■ **Material for this exercise**:
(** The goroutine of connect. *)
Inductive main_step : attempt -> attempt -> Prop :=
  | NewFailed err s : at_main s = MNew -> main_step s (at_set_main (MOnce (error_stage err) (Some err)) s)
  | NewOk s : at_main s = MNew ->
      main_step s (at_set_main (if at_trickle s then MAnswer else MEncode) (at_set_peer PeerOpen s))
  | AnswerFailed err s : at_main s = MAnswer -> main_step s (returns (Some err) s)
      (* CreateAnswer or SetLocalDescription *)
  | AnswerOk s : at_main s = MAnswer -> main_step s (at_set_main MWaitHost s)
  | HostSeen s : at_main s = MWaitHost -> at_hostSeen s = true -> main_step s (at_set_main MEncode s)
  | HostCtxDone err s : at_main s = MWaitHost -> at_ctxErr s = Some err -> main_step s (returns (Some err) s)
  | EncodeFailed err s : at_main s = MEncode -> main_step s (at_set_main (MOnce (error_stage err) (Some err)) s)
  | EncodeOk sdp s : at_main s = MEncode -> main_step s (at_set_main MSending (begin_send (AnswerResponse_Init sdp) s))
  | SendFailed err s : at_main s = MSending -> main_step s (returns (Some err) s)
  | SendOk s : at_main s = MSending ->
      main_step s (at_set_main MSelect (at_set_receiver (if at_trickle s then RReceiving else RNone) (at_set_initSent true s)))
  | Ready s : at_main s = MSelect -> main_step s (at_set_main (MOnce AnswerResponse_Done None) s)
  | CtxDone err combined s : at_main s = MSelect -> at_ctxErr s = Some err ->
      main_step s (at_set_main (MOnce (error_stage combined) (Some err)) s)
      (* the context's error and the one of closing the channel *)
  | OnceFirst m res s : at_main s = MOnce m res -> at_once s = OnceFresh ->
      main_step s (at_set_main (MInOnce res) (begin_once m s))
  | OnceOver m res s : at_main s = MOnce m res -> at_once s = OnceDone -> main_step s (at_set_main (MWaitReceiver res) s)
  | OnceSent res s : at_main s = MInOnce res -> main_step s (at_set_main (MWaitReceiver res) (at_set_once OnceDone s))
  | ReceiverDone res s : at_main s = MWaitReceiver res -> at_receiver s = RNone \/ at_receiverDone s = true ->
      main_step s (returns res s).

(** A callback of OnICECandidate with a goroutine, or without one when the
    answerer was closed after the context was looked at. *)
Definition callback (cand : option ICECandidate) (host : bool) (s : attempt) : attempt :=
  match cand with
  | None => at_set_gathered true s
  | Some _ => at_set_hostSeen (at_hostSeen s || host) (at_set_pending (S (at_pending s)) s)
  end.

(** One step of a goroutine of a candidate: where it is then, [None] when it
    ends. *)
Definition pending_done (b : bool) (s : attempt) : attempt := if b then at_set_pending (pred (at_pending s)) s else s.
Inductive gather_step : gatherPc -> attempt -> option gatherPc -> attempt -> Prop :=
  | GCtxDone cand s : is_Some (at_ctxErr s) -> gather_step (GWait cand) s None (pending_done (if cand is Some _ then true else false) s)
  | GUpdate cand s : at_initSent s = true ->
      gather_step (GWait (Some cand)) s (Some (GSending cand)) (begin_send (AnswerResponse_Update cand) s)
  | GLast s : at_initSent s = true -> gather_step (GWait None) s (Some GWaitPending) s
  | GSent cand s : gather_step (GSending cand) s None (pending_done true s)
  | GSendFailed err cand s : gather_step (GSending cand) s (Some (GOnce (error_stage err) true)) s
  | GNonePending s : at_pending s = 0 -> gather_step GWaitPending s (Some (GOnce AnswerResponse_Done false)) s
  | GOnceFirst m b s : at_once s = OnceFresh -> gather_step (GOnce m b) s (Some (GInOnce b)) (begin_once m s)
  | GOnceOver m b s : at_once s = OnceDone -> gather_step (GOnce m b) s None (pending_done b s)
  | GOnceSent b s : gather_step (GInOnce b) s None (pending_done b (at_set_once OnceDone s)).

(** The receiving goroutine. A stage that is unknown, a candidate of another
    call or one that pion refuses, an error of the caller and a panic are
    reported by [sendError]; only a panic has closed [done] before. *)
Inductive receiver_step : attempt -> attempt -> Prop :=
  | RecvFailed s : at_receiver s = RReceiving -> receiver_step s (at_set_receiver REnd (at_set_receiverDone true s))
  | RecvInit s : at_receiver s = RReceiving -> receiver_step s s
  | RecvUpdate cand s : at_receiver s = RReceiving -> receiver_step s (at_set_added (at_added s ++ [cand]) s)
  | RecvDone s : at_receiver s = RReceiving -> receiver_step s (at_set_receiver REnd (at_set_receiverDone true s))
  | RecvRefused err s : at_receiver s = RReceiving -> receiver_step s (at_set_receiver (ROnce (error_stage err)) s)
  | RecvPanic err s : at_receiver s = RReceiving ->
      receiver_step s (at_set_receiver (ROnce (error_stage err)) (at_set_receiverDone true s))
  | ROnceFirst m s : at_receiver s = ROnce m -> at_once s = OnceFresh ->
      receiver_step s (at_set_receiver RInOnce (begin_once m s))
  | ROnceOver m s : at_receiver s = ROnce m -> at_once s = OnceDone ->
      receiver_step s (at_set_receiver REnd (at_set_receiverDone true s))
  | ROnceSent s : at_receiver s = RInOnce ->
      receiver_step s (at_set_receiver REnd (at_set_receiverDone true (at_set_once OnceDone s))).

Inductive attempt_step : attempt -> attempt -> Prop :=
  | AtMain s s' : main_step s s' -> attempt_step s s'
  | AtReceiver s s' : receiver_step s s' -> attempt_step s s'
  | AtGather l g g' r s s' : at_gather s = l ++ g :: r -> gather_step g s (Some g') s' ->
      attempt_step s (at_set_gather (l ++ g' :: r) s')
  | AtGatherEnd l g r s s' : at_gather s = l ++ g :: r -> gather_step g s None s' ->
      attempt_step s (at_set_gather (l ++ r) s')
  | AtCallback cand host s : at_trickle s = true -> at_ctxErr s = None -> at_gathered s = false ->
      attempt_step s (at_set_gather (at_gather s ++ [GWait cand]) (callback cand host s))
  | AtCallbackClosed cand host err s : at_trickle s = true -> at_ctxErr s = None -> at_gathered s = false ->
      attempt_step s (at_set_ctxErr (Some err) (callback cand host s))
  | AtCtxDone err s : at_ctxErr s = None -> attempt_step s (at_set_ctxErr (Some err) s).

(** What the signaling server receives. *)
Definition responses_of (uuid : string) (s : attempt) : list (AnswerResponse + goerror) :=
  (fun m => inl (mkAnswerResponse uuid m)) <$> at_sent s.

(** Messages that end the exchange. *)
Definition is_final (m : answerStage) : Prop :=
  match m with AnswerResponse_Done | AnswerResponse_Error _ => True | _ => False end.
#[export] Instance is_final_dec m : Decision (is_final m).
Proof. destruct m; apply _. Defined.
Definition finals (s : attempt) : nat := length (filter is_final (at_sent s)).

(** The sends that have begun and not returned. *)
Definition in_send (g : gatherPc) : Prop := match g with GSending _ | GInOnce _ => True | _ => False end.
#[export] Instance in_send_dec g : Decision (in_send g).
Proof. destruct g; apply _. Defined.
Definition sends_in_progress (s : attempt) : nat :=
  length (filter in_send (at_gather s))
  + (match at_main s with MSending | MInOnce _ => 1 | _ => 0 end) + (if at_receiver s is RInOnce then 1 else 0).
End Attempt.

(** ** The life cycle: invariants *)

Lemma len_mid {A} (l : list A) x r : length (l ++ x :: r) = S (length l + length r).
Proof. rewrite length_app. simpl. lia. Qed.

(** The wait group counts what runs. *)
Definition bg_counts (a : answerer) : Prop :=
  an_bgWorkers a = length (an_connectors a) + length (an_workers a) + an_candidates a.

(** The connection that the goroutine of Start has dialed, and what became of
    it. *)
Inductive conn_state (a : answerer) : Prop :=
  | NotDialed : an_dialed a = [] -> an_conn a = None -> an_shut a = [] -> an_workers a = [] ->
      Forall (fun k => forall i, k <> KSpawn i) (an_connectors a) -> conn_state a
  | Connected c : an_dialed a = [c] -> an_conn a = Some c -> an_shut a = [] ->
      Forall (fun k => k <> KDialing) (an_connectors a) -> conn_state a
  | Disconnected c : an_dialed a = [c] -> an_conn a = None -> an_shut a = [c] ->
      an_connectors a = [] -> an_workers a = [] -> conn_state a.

■ **What is needed**: Your answer must be a single number: how many lines of the entries above contain the string "when".

■ **Answer**: 2